De passage au Parc d’Enghien, la chanteuse a mis au point plusieurs dossiers. Exclusif !

Lââm opérait son retour en Belgique ce samedi 19 mars à l’occasion du Festival Midi-Minuit en Wallonie Picarde. Entre le classique et le style gangsta, elle est sortie d’une grande limousine pour ensuite faire, vers 22 h 50, une entrée de star dans une salle d’Enghien pour interpréter quatre titres, parmi lesquels sa reprise de Michel Berger Chanter pour ceux qui sont loin de chez eux . Le seul single de sa carrière numéro 1 à l’automne 1998… seulement chez nous.

"Je le dis sincèrement : j’ai une histoire forte avec votre pays, confie Lââm. À cause de Notre-Dame de Paris et Belle, j’ai toujours été n°2 en France mais pas chez vous. C’est le cœur de l’Europe… et d’ailleurs, Marvin Gaye est venu dans votre pays à la fin de sa vie."

Attablée un petit moment avec nous, elle nous donne également ses impressions sur l’excellent accueil qui lui a été réservé à Enghien : "On m’a placée dans un hôtel où officie l’ancien cuisinier de François Mitterrand !"

Deux nouveaux disques.
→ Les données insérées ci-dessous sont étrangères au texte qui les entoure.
(* ===== verification/WireTheorems.v ===== *)
(** * Theorems on operation identities and wire forms

    The identity of an operation determines the operation, the two kinds of
    operation never share a preimage, and every wire codec is the exact inverse
    of canonical serialisation.  The witnesses are the records of the run in
    [Scenario.v], with the reference serialiser. *)
From S2P Require Import Prelude PyStr Sha256 Json Rfc8785Reference Contract ContractFacts.
From S2P Require Import JsonFacts JsonTermination WireFacts.
From S2P Require Import Scan ScanFacts Replay ReplayFacts Expire ExpireFacts Wire.
From S2P Require Import WireNested Ledger CasState Scenario.
Local Open Scope Z_scope.

(** ** Bearer tokens *)
(** [_require_candidate_token] accepts exactly the strings [secrets.token_urlsafe(32)] can
    return: the unpadded URL-safe base64 of 32 bytes, in its canonical spelling. *)
Lemma candidate_token_exact value label : _require_candidate_token value label = Ok tt <->
  exists random, length random = 32%nat /\ Forall (fun x => (x < 256)%N) random
    /\ value = _new_candidate_token random.
Proof. apply require_candidate_token_ok. Qed.

(** ** Preimages *)
(** the domains separate the identities *)
Lemma preimages_disjoint a h d v e o l p :
  artifact_hold_expiry_preimage a h d v e = Ok p -> replay_claim_preimage o l = Ok p -> False.
Proof.
  intros [_ (ab & hb & _ & _ & ->)]%preimage_iff (_ & _ & E)%replay_preimage_iff.
  cbn [join_sep] in E. apply app_sep_inj in E as [E _]; [done|by repeat constructor..].
Qed.

(** Two expiry operations with the same preimage are the same operation: the
    zero-separated encoding of the due tuple is injective on the tuples the function accepts.  And
    no replay claim has that preimage, whatever its fields: the domains keep the two kinds apart. *)
Lemma expire_preimage_injective a1 h1 d1 v1 e1 a2 h2 d2 v2 e2 p :
  artifact_hold_expiry_preimage a1 h1 d1 v1 e1 = Ok p ->
  artifact_hold_expiry_preimage a2 h2 d2 v2 e2 = Ok p ->
  (a1, h1, d1, v1, e1) = (a2, h2, d2, v2, e2)
  /\ forall o l, replay_claim_preimage o l <> Ok p.
Proof.
  intros H1 H2. split; [|intros o l Hc; exact (preimages_disjoint _ _ _ _ _ _ _ _ H1 Hc)].
  revert H1 H2.
  intros [(Ha1 & Hh1 & Hd1 & Hv1 & He1) (ab1 & hb1 & Ea1 & Eh1 & ->)]%preimage_iff.
  intros [(Ha2 & Hh2 & Hd2 & Hv2 & He2) (ab2 & hb2 & Ea2 & Eh2 & E)]%preimage_iff.
  destruct (stable_text_encode _ Ha1) as (? & Ea1' & Na1), (stable_text_encode _ Hh1) as (? & Eh1' & Nh1),
    (stable_text_encode _ Ha2) as (? & Ea2' & Na2), (stable_text_encode _ Hh2) as (? & Eh2' & Nh2).
  rw Ea1 in Ea1'. rw Eh1 in Eh1'. rw Ea2 in Ea2'. rw Eh2 in Eh2'.
  injection Ea1' as <-. injection Eh1' as <-. injection Ea2' as <-. injection Eh2' as <-.
  apply join_sep_inj in E; [|done|..].
  - injection E as Ea Eh Ed Ev Ee. subst.
    apply py_str_int_inj in Ev; [|lia..]. apply py_str_int_inj in Ee; [|lia..].
    by rw (encode_utf8_inj _ _ _ Ea1 Ea2) (encode_utf8_inj _ _ _ Eh1 Eh2) Ev Ee.
  - repeat (apply Forall_cons; split); try apply Forall_nil_2; try done; try apply int_nonzero.
    by apply plain_nonzero, sha256_hex_plain.
  - repeat (apply Forall_cons; split); try apply Forall_nil_2; try done; try apply int_nonzero.
    by apply plain_nonzero, sha256_hex_plain.
Qed.
Lemma expire_preimage_injective_witness :
  (u "artifact-01", u "hold-01", digest_a, 4, 1000) = (u "artifact-01", u "hold-01", digest_a, 4, 1000).
Proof.
  destruct (artifact_hold_expiry_preimage (u "artifact-01") (u "hold-01") digest_a 4 1000)
    as [p|e] eqn:E; [exact (proj1 (expire_preimage_injective _ _ _ _ _ _ _ _ _ _ p E E))|].
  exfalso. vm_compute in E. discriminate E.
Defined.

(** ** The canonical parser *)
#[local] Transparent _parse_canonical_object.

(** what [json.loads] raises beside a [JSONDecodeError] and the parser's own conflicts *)
Definition digit_limit : exn :=
  ValueError "Exceeds the limit (4300 digits) for integer string conversion".

(** the errors of reading a text *)
Lemma read_errs nesting label konst s e :
  (forall c, exists msg, konst c = conflict msg) ->
  json_loads (reject_duplicates label) (raising konst) nesting s = Err e ->
  e = JSONDecodeError \/ (exists msg, e = conflict msg) \/ e = digit_limit
  \/ e = RecursionError /\ (nesting < openings s)%nat.
Proof.
  intros Hk He. pattern e. eapply loads_allowed; [by left|by right; right; left| | | |exact He].
  - intros kvs e' Hd%reject_duplicates_err. by right; left.
  - intros c. destruct (Hk c) as [msg ->]. right. left. by exists msg.
  - intros Hn. by do 3 right.
Qed.

(** the errors of writing the object that was read *)
Lemma canonical_errs `{RFC8785} `{!RFC8785Spec} kvs (wire : pybytes) m1 m2 e :
  (canonical ← except (rfc8785_dumps (JObj kvs))
     (fun e => match e with
               | CanonicalizationError | TypeError | ValueError _ | UnicodeError => true
               | _ => false end) (conflict m1);
   raise_if (canonical != wire)%py (conflict m2);; Ok kvs) = Err e ->
  (exists msg, e = conflict msg) \/ e = RecursionError /\ (dumps_nesting < depth_of (JObj kvs))%nat.
Proof.
  destruct (rfc8785_dumps (JObj kvs)) as [b|e'] eqn:E; cbn.
  - destruct (negb _); cbn; [|done]. intros [= <-]. left. by eexists.
  - destruct (dumps_fails _ _ E) as [->|[-> Hn]]; intros [= <-]; [left; by eexists|by right].
Qed.

(** C40: the canonical parser ends on every input and fails closed: whatever bytes it is given, it
    returns an object, or it raises the contract's own conflict.  Two exceptions of the interpreter
    escape it: the [ValueError] on an integer literal of more than 4300 digits, and the
    [RecursionError] on a text that opens more arrays and objects than the interpreter has levels
    for the decoder or the serialiser.  On opening brackets alone that happens exactly beyond the
    decoder's levels. *)
Theorem parse_fails_closed `{RFC8785} `{!RFC8785Spec} wire label :
  (forall e, _parse_canonical_object wire label = Err e ->
     (exists msg, e = conflict msg) \/ e = digit_limit
     \/ e = RecursionError /\ exists s, decode_utf8 wire = Ok s
          /\ (loads_nesting `min` dumps_nesting < openings s)%nat)
  /\ (forall n, wire = replicate n 91%N -> _parse_canonical_object wire label
      = Err (if Nat.ltb loads_nesting n then RecursionError
             else conflict (label <+> " is not valid UTF-8 JSON")%py)).
Proof.
  split.
  - intros e. unfold _parse_canonical_object. destruct (decode_utf8 wire) as [s|e'] eqn:Ed; cbn [mbind result_bind].
    2:{ rewrite (decode_utf8_err _ _ Ed). intros [= <-]. left. by eexists. }
    set (konst := fun value : pystr => _). intros Hr.
    destruct (json_loads (reject_duplicates label) (raising konst) loads_nesting s) as [v|e'] eqn:El.
    + destruct v; try (injection Hr as <-; left; by eexists).
      cbn [mbind result_bind] in Hr. apply canonical_errs in Hr as [?|[-> Hn]]; [by left|]. right. right. split; [done|].
      exists s. split; [done|]. apply loads_depth in El; [lia|].
      by intros ? ? [-> _]%reject_duplicates_ok.
    + apply read_errs in El as [->|[[msg ->]|[->|[-> Hn]]]]; [..|by intros c; eexists];
        injection Hr as <-; [left; by eexists|left; by eexists|by right; left|].
      right. right. split; [done|]. exists s. split; [done|lia].
  - intros n ->. unfold _parse_canonical_object.
    rewrite (decode_encode_utf8 _ _ (encode_utf8_ascii (replicate n 91%N) _)).
    + cbn [mbind result_bind]. rewrite loads_brackets. by destruct (Nat.ltb _ _).
    + apply Forall_replicate. lia.
Qed.
Lemma parse_fails_closed_witness :
  _parse_canonical_object (replicate 65 91%N) "expiry request" = Err RecursionError.
Proof. exact (proj2 (parse_fails_closed (replicate 65 91%N) "expiry request") 65%nat eq_refl). Defined.

(** the exception the parser lets through *)
Lemma long_integer_escapes :
  _parse_canonical_object ([123; 34; 97; 34; 58] ++ replicate 4301 49 ++ [125])%N "expiry request"
  = Err digit_limit.
Proof. vm_compute. reflexivity. Qed.

(** ** Codecs *)
Section Codecs.
Context `{RFC8785} `{!RFC8785Spec}.

(** the expiry request codec: [from_canonical_json] accepts exactly the canonical bytes of
    the requests [validate] accepts, and returns that request. *)
Lemma expire_request_codec w r : ExpireRequest.from_canonical_json w = Ok r <->
  ExpireRequest.validate r = Ok tt /\ ExpireRequest.canonical_json r = Ok w.
Proof. rw expire_request_ok. apply expire_request_wire. Qed.

(** The expiry result codec: [from_canonical_json] reads the bytes in which a commit stores its
    result exactly when they are the canonical bytes of a result [validate] accepts, and returns
    that result. *)
Lemma expiry_result_codec w r : ExpiryResult.from_canonical_json w = Ok r <->
  ExpiryResult.validate r = Ok tt /\ ExpiryResult.canonical_json r = Ok w.
Proof. rw expiry_result_ok. apply expiry_result_wire. Qed.

(** the scan request codec. *)
Lemma scan_request_codec w r : ScanRequest.from_canonical_json w = Ok r <->
  ScanRequest.validate r = Ok tt /\ ScanRequest.canonical_json r = Ok w.
Proof. rw scan_request_ok. apply scan_request_wire. Qed.

(** the candidate codec. *)
Lemma candidate_codec w c : Candidate.from_canonical_json w = Ok c <->
  Candidate.validate c = Ok tt /\ Candidate.canonical_json c = Ok w.
Proof. rw candidate_ok. apply candidate_wire. Qed.

(** the scan result codec: [from_canonical_json] accepts exactly the canonical bytes of the
    results [validate] accepts, every nested candidate validated, and returns that result with its
    candidates in order. *)
Lemma scan_result_codec w r : ScanResult.from_canonical_json w = Ok r <->
  ScanResult.validate r = Ok tt /\ ScanResult.canonical_json r = Ok w.
Proof. rw scan_result_ok. apply scan_result_wire. Qed.

(** the replay claim request codec. *)
Lemma claim_request_codec w r : ReplayClaimRequest.from_canonical_json w = Ok r <->
  ReplayClaimRequest.validate r = Ok tt /\ ReplayClaimRequest.canonical_json r = Ok w.
Proof. rw claim_request_ok. apply claim_request_wire. Qed.

(** the replay claim result codec, with its nested candidate. *)
Lemma claim_result_codec w r : ReplayClaimResult.from_canonical_json w = Ok r <->
  ReplayClaimResult.validate r = Ok tt /\ ReplayClaimResult.canonical_json r = Ok w.
Proof. rw claim_result_ok. apply claim_result_wire. Qed.
End Codecs.

Definition no_bytes : pybytes := [].
Lemma expire_request_codec_witness :
  ExpireRequest.from_canonical_json (ok_or no_bytes (ExpireRequest.canonical_json expire_request))
  = Ok expire_request.
Proof. apply expire_request_codec. split; vm_compute; reflexivity. Defined.
Lemma expiry_result_codec_witness :
  ExpiryResult.from_canonical_json (ok_or no_bytes (ExpiryResult.canonical_json expire_result))
  = Ok expire_result.
Proof. apply expiry_result_codec. split; vm_compute; reflexivity. Defined.
Lemma scan_request_codec_witness :
  ScanRequest.from_canonical_json (ok_or no_bytes (ScanRequest.canonical_json scan_request))
  = Ok scan_request.
Proof. apply scan_request_codec. split; vm_compute; reflexivity. Defined.
Lemma candidate_codec_witness :
  Candidate.from_canonical_json (ok_or no_bytes (Candidate.canonical_json candidate1))
  = Ok candidate1.
Proof. apply candidate_codec. split; vm_compute; reflexivity. Defined.
Lemma scan_result_codec_witness :
  ScanResult.from_canonical_json (ok_or no_bytes (ScanResult.canonical_json scan_result))
  = Ok scan_result.
Proof. apply scan_result_codec. split; vm_compute; reflexivity. Defined.
Lemma claim_request_codec_witness :
  ReplayClaimRequest.from_canonical_json
    (ok_or no_bytes (ReplayClaimRequest.canonical_json claim_request)) = Ok claim_request.
Proof. apply claim_request_codec. split; vm_compute; reflexivity. Defined.
Lemma claim_result_codec_witness :
  ReplayClaimResult.from_canonical_json
    (ok_or no_bytes (ReplayClaimResult.canonical_json claim_result)) = Ok claim_result.
Proof. apply claim_result_codec. split; vm_compute; reflexivity. Defined.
Musicalement, Lââm avoue avoir tourné la page de son précédent album qui ne verra pas le jour à cause de soucis causés par le producteur. "Je ne vous en parlerai pas car ça m’a heurtée comme jamais. Mais je sors cet été un duo avec un rappeur style Shaggy." Et pour enterrer comme il se doit ce projet avorté, l’artiste sortira, sur deux ans, deux albums.

Le premier rendra hommage aux années 80 tandis que le second sera composé de chansons originales et a déjà son single de lancement : Femme libérée, un titre sur les femmes battues dont Lââm a coécrit les paroles et composé la musique. "Ma voix sera placée a capela sur internet et je lancerai un appel au meilleur remix. Ensuite, j’en choisirai un pour probablement lancer le single en septembre prochain."

Mais Lââm insiste : elle prendra son temps. "J’ai eu beaucoup d’échecs dans ma carrière. C’est un métier difficile où il faut avoir les reins solides. Tout est encore en chantier car, justement, je ne peux pas me permettre de faire n’importe quoi. Mais je ne suis pas la seule artiste des années 90 à me battre pour rester dans ce métier…"

Durer, oui, mais pas à n’importe quel prix, insiste-t-elle. Elle avoue qu’elle réfléchit à une proposition de TF1 pour une émission à venir mais qu’elle a refusé Splash et d’autres choses : "Hors de question que j’aille dans Danse avec les Stars, je ne suis pas danseuse ! Je préfère faire des galas."

Enfin, elle est revenue sur ce qui a fait son actualité ces dernières semaines: son absence lors du spectacle des Enfoirés. "J’avais annoncé mon départ de la troupe sur le réseau Twitter. Je tiens à préciser que je n’ai pas été virée ! J’avais d’abord accepté d’être sur scène et sur le single Liberté, avant de me rétracter pour faire un break. Cela évite les critiques qui affirment que je profite des Enfoirés pour me montrer. Jean-Jacques Goldman m’a tout de même affirmé me garder une place dans les années à venir."